Sentiment in the University indicated yesterday that Princeton "had gone too far" in the extensive reorganization of the Army ROTC program announced last week.
Starting next fall at Princeton all but three half-courses taken by ROTC students will be given by regular academic departments of the university. Students will be required to substitute more liberal courses for those they now take in military science.
The reorganization is the result of a study begun at Princeton at the close of World War II. The first stage of the evolution was introduced in 1952 with a special course in military history.
The thinking behind the Princeton plan resembles the theory behind some Army ROTC changes at Harvard, but so far there is no indication that a comparable plan will result.

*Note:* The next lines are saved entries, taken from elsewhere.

(** A transaction whose first offset the batch covers begins with it. *)
Lemma first_seen p first :
  lo ≤ first ≤ batch_last b →
  ((p, first) ∈ abort_index open (b :: log) ↔
   starts_at p ∧ first = base_offset b ∧ ends_aborted p log = true).
Proof.
  intros Hf. rewrite abort_index_step. destruct Hlog as (Hlo & _ & Hl). split.
  - intros [(_ & _ & _ & Ho%(tracks_open _ _ _ _ _ Ht))|H]; [lia|].
    destruct (abort_index_elem _ _ _ _ _ Hl H) as [[Ho He]|]; [|lia].
    apply open_after_Some in Ho as [Ho|(? & ? & ? & ? & ?)];
      [apply (tracks_open _ _ _ _ _ Ht) in Ho; lia|done].
  - intros ((Hc & Htr & -> & Ho) & -> & He). right. apply abort_index_open; [|done].
    unfold open_after. by rewrite Hc, Htr, Ho, lookup_insert_eq.
Qed.

(** Who is disowned once the entries the batch reaches are entered. *)
Lemma seen_by p :
  (p ∈ disowned f ∨ ∃ first, first ≤ batch_last b ∧ (p, first) ∈ entry_of <$> aborted f) ↔
  (is_Some (open !! p) ∧ ends_aborted p (b :: log) = true) ∨
  (starts_at p ∧ ends_aborted p log = true).
Proof.
  rewrite <- (tracks_disowned _ _ _ _ _ Ht). destruct Hlog as (Hlo & _ & _). split.
  - intros [Hd|(first & Hf & Hin)]; [by left; left|].
    destruct (decide (first < lo)) as [Hlt|Hge]; [left; right; by exists first|].
    right. apply (tracks_queue _ _ _ _ _ Ht) in Hin; [|lia].
    apply first_seen in Hin as (? & _ & ?); [done|lia].
  - intros [[Hd|(first & Hf & Hin)]|[Hs He]]; [by left|right; exists first; split; [lia|done]|].
    right. exists (base_offset b). split; [lia|].
    apply (tracks_queue _ _ _ _ _ Ht); [lia|]. by apply first_seen; [lia|].
Qed.

(** [keeps] after the entries are entered. *)
Lemma keeps_entered :
  ∃ f1, keeps f b =
    (if is_control b
     then (false, if is_abort_marker b
                  then mkBatchFilter (aborted f1) (disowned f1 ∖ {[producer_id b]}) true else f1)
     else (negb (is_transactional b && bool_decide (producer_id b ∈ disowned f1)), f1)) ∧
    read_committed f1 = true ∧ StronglySorted first_offset_le (aborted f1) ∧
    (∀ p first, batch_last b < first →
       ((p, first) ∈ entry_of <$> aborted f1 ↔ (p, first) ∈ entry_of <$> aborted f)) ∧
    (0 ≤ producer_id b →
       (∀ p, p ∈ disowned f1 ↔ p ∈ disowned f ∨
          ∃ first, first ≤ batch_last b ∧ (p, first) ∈ entry_of <$> aborted f) ∧
       ∀ p first, (p, first) ∈ entry_of <$> aborted f1 → batch_last b < first) ∧
    (producer_id b < 0 → f1 = f).
Proof.
  unfold keeps. rewrite (tracks_committed _ _ _ _ _ Ht). cbn [andb].
  destruct (Z.leb_spec 0 (producer_id b)) as [Hp|Hp].
  - pose proof (enter_runs_spec (batch_last b) (aborted f) (disowned f)
      (tracks_sorted _ _ _ _ _ Ht)) as (H1 & H2 & H3).
    destruct (enter_runs _ _ _) as [q dis]. cbn [fst snd read_committed aborted disowned] in *.
    exists (mkBatchFilter q dis true). cbn [read_committed aborted disowned].
    split_and!; [by destruct (is_control b), (is_abort_marker b)|done|done| | |lia].
    + intros p first Hl. rewrite !list_elem_of_fmap. split.
      * intros (e & ? & ?%H2). exists e. naive_solver.
      * intros (e & He & Hin). exists e. split; [done|]. apply H2. split; [done|].
        by injection He as -> ->.
    + intros _. split; [done|].
      intros p first (e & He & [_ ?]%H2)%list_elem_of_fmap. by injection He as -> ->.
  - exists f. rewrite (tracks_committed _ _ _ _ _ Ht).
    split_and!; [by destruct (is_control b)|done|apply Ht|done|lia|done].
Qed.

Lemma open_after_ends p :
  is_control b = false →
  (is_Some (open_after open b !! p) ∧ ends_aborted p log = true ↔
   (is_Some (open !! p) ∧ ends_aborted p (b :: log) = true) ∨
   (starts_at p ∧ ends_aborted p log = true)).
Proof.
  intros Hc. cbn [ends_aborted]. unfold starts_at. rewrite Hc. cbn [andb]. split.
  - intros [[first Ho] He]. apply open_after_Some in Ho as [Ho|(? & ? & ? & ? & ?)];
      [left; by rewrite Ho|by right].
  - unfold open_after. rewrite Hc. intros [[Ho He]|[(_ & Htr & -> & Ho) He]].
    + split; [|done]. destruct (is_transactional b); [|done].
      destruct (open !! producer_id b) eqn:Hb; [done|].
      rewrite lookup_insert_ne; [done|]. intros <-. rewrite Hb in Ho. by destruct Ho.
    + by rewrite Htr, Ho, lookup_insert_eq.
Qed.

End step.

Originally, the University had attempted to secure approval of a plan which would reduce the college ROTC program to three years and increase the summer camp period from six to 12 weeks. The majority of tactical instruction would, according to the proposal, occur during the summer camp.

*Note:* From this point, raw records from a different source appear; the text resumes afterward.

Lemma snappy_header rest : snappy_decompress (XERIAL_HEADER ++ rest) = read_blocks (length rest) rest [].
Proof.
  unfold snappy_decompress. rewrite drop_app_exact by done.
  destruct (Z.ltb_spec (len (XERIAL_HEADER ++ rest)) (len XERIAL_HEADER)) as [Hl|_];
    [rewrite length_app in Hl; lia|].
  by rewrite bool_decide_false; [|intros Hne; by apply Hne].
Qed.

(** What [compress] makes of at most [MAX_DECOMPRESSED] bytes, [decompress]
    reads back. *)
Lemma compress_decompress `{!CodecLaws} codec data packed :
  len data ≤ MAX_DECOMPRESSED → compress codec data = Ok packed → decompress codec packed = Ok data.
Proof.
  intros Hcap Hc. destruct codec; cbn [compress decompress] in *; [by injection Hc as ->|..|done].
  - destruct gzip_enabled; [|done]. apply res_bind_ok in Hc as (e & He & Hc).
    apply map_err_ok in He, Hc. by rewrite (gz_law _ _ _ He Hc), read_capped.
  - destruct snappy_enabled; [|done]. apply res_bind_ok in Hc as (ws & Hws & Hp).
    assert (packed = XERIAL_HEADER ++ ws) as -> by congruence.
    rewrite snappy_header, (read_blocks_put _ _ _ _ Hws); [|rewrite chunks_concat; done|done].
    by rewrite chunks_concat.
  - destruct lz4_enabled; [|done]. apply res_bind_ok in Hc as (e & He & Hc).
    apply map_err_ok in He, Hc. by rewrite (lz4_law _ _ _ He Hc), read_capped.
  - destruct zstd_enabled; [|done]. apply map_err_ok in Hc.
    rewrite (zstd_law _ _ Hc). cbn [map_err res_bind]. by apply read_capped.
Qed.

(** ** What decompression allows *)

Lemma capped_read_within r out : capped_read_to_end r = Ok out → len out ≤ MAX_DECOMPRESSED.
Proof.
  unfold capped_read_to_end. intros E. apply res_bind_ok in E as (d & _ & E).
  destruct (Z.ltb_spec MAX_DECOMPRESSED (len d)); [done|]. by injection E as <-.
Qed.

Lemma read_blocks_within `{!CodecLaws} fuel : ∀ rest out data,
  read_blocks fuel rest out = Ok data → len out ≤ MAX_DECOMPRESSED → len data ≤ MAX_DECOMPRESSED.
Proof.
  induction fuel as [|fuel IH]; intros rest out data E Hout.
  - cbn in E. destruct rest; by injection E as <-.
  - cbn [read_blocks] in E. destruct rest as [|b rest]; [by injection E as <-|].
    destruct (len (b :: rest) <? 4); [done|]. cbv zeta in E.
    destruct (len (drop 4 (b :: rest)) <? be_val (take 4 (b :: rest))); [done|].
    apply res_bind_ok in E as (n & Hn%map_err_ok & E).
    destruct (Z.ltb_spec MAX_DECOMPRESSED (len out + n)) as [|Hfit]; [done|].
    apply res_bind_ok in E as (d & Hd%map_err_ok & E). apply IH in E; [done|].
    rewrite (snap_len_law _ _ Hd) in Hn. injection Hn as <-. rewrite length_app. lia.
Qed.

With a Pentagon veto of the plan, however, the University settled for a compromise solution two years ago. In an effort to "liberalize" military science instruction, students now take two half-course, outside the field.
One of these, History 138a, is a history of civil-military relations in Western society and is required of sophomore students in Army ROTC. The other course, Government 159, is concerned with national security policy and is required of seniors.
In addition, students in the program take six half courses in Military Science and Tactics, which combine with the two courses outside the field, to complete ROTC course requirements. All of the courses count toward the 16 1/2 necessary for graduation.